Exercise material:

(** A successful [do_sign], in terms of the sampler. *)
Lemma do_sign_value fuel os m sk nonce value :
  (forall i, in_width 8 (os i)) -> bytes m -> bytes sk -> length sk = CRYPTO_SECRETKEYBYTES ->
  samples_suffice (randombytes NONCELEN os).1 m ->
  do_sign (PH := PH) fuel os (CRYPTO_BYTES - NONCELEN - 3) m sk = Done (nonce, value) ->
  nonce = (randombytes NONCELEN os).1 /\ length nonce = NONCELEN /\ bytes nonce /\ bytes value /\
  (length value <= CRYPTO_BYTES - NONCELEN - 3)%nat /\
  exists s2 c, signature_value s2 value /\ point_hash_shake work nonce m = Done c.
Proof using Hwork.
  intros Hos Hm Hsk Hl Hs Hd.
  destruct (do_sign_spec (PH := PH) fuel os (CRYPTO_BYTES - NONCELEN - 3) m sk Hos Hm Hsk Hl Hs) as [Herr Hrun].
  destruct (signing_key_dec sk Hsk Hl) as [(f & g & F & G & Hk)|Hno]; [|rewrite (proj2 Herr Hno) in Hd; discriminate Hd].
  destruct (Hrun f g F G Hk) as (n & c & sc & (Hn & Hpt & _) & _ & E). rewrite E in Hd.
  pose proof (sign_loop_spec fuel sc f g F G c (CRYPTO_BYTES - NONCELEN - 3)) as Hloop.
  destruct (sign_loop fuel sc f g F G c _) as [v| |]; [|discriminate Hd|discriminate Hd]. injection Hd as <- <-.
  destruct Hloop as (k & s2 & _ & _ & Hv & Hvb & Hvl). split; [exact Hn|]. rewrite Hn at 1 2.
  split; [apply randombytes_length|]. split; [exact (randombytes_bytes _ _ Hos)|]. split; [exact Hvb|].
  split; [exact Hvl|]. exists s2, c. exact (conj Hv Hpt).
Qed.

Task goal: Everything from the first line of the data through the line containing "samples_suffice (randombytes NONCELEN" should be echoed exactly. Add nothing.

Answer to the problem:
(** A successful [do_sign], in terms of the sampler. *)
Lemma do_sign_value fuel os m sk nonce value :
  (forall i, in_width 8 (os i)) -> bytes m -> bytes sk -> length sk = CRYPTO_SECRETKEYBYTES ->
  samples_suffice (randombytes NONCELEN os).1 m ->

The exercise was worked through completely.